Bound on Type 1 Mistakes For Type 1 mistakes, we increase the weights of attributes present in current example. None of the relevant attributes (attributes present in the disjunction) gets its weight reduced. Because we reduce the weight of an attribute only when an example having it makes type 2 mistake and any instance having a relevant attribute can cause type 2 error as it will always be a (+) example. The upper bound on weight of any relevant attribute is n. Once the weight of a relevant attribute reaches n, no instance having that attribute will be declared (-) as ∑wi xi >= n will be satisfied always (considering that weights are always positive).

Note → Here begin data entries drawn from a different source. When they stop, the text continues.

Lemma send_all_NoDup msgs self :
  port_ok self → logic self = "polyphony" →
  no_rebinding msgs self = true →
  NoDup (bound (queue self)) → NoDup (bound (queue (port_of (send_all msgs self)))).
Proof.
  revert self. induction msgs as [| msg msgs IH]; intros self Hok Hlg Hfresh Hnd; [done |].
  cbn [no_rebinding] in Hfresh. apply andb_prop in Hfresh as [Hmsg Hrest].
  apply negb_true_iff in Hmsg.
  pose proof (send_polyphony_effect msg self Hok Hlg) as Heff.
  pose proof (frames_send msg self) as Hframe.
  rewrite send_all_cons. unfold send in *.
  destruct (_send msg self) as [[[e | []] s] o];
    change (port_of (_, s, o)) with s in *.
  - by eapply polyphony_effect_NoDup.
  - specialize (IH s).
    destruct (send_all msgs s) as [[r s'] o'].
    change (port_of (r, s', o ++ o')) with s'. change (port_of (r, s', o')) with s' in IH.
    apply IH; [by eapply frame_port_ok | | done | by eapply polyphony_effect_NoDup].
    destruct Hframe as (_ & _ & _ & _ & -> & _). done.
Qed.

(** * Properties of the allocation engine *)

(** ** Polyphony: the pool invariant *)

(** C1, as stated, fails: [polyphony] binds the first free slot without
    looking for the pair among the occupied ones, so two identical
    note-ons on a pool of two leave slots 0 and 1 holding the same pair
    (channel 0, note 60). *)
Lemma polyphony_binds_pair_twice :
  let self := port_of (send_all [note_on 0 60 100; note_on 0 60 100]
                         (__init__ 1 false "polyphony")) in
  holds_at (queue self) 0 60 0 ∧ holds_at (queue self) 0 60 1 ∧
  ¬ NoDup (bound (queue self)).
Proof.
  cbn. repeat split. intros Hnd. apply NoDup_cons_1_1 in Hnd.
  apply Hnd. by left.
Qed.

Bound on Type 1 Mistakes So, for any given relevant attribute, the weight will not be doubled more than log2n times. And there are r such attributes. So, we cant make more than r* log2n mistakes of type 1.

Bound on Type 2 Mistakes Let the no. of type 2 mistakes be C. Lets do amortized analysis for function W = ∑wi. Its initial value = n. At case 1 mistake, W is increased by at most n.( ∑wixi was less then n before that instance, so on doubling weights of attributes present in current instance, we increase W by at most n.) At case 2 mistake, W is decreased by at least n/2.(∑wixi >=n for that instance => On halving weights of attributes present, we decrease W by at least n/2)

Bound on Type 2 Mistakes At any point of time, W is positive. So value subtracted from W should be less than Initial value + value added to W. Initial value = n. Value added to W <= n * no. of type 1 mistakes <= n * r * log2n Value subtracted from W >= (n/2) * no. of type 2 mistakes =C*n/2 C*n/2 <= n*r*log2 n + n C <= 2*r*log2 n + 2 So, the upper bound on type 2 mistakes = 2*r*log2 n + 2

Upper bound on # of mistakes Total no. of mistakes = No. of Type 1 mistakes + No. of Type 2 mistakes <= r*log2 n + 2*r*log2 n + 2 = 3*r*log2 n + 2 So total no. of mistakes made by winnowing algorithm is O(rlog n).